WHAT YOU WILL DO: Tally the lines of the data that include the word "done" and state the total, nothing else.

ENTRIES SUPPLIED:
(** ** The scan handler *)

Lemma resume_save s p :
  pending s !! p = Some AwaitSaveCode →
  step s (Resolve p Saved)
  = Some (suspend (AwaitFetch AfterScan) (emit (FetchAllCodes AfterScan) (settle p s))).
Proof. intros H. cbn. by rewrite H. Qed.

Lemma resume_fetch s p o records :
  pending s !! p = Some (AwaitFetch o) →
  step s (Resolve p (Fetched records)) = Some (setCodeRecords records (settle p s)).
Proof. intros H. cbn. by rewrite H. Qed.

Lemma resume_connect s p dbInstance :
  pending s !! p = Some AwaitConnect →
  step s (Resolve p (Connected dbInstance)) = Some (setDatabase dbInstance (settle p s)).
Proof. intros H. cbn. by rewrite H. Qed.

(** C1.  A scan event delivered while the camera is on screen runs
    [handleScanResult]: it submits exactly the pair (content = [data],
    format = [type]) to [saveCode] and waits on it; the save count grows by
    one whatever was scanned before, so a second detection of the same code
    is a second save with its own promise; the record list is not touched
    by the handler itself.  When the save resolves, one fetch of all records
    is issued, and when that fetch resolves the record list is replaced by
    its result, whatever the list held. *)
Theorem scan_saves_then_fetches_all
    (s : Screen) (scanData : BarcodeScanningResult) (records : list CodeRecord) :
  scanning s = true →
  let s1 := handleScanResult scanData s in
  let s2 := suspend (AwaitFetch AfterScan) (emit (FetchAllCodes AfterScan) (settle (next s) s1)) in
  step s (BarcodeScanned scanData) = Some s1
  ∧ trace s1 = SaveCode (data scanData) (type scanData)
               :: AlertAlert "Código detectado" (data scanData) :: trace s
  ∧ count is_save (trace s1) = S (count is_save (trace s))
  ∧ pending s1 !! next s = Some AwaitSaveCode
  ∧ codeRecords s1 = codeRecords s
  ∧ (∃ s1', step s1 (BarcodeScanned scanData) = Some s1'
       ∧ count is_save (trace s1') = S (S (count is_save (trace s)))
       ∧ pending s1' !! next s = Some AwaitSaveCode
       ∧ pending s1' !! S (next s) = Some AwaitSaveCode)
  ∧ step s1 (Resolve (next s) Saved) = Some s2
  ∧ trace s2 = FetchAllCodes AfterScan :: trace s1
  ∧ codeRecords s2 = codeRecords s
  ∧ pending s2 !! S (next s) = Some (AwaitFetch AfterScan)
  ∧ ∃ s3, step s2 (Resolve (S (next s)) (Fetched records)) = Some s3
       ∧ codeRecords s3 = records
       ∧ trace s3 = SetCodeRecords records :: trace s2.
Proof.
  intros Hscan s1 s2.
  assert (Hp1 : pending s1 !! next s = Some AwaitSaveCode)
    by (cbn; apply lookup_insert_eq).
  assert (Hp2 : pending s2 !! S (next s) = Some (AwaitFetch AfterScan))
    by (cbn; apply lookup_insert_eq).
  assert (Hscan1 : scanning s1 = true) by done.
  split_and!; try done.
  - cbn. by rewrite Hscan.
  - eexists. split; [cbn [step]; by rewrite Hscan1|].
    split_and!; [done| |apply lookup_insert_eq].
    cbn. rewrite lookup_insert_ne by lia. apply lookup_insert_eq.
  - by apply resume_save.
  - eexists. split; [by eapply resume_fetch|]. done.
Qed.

TASK ANSWER: 4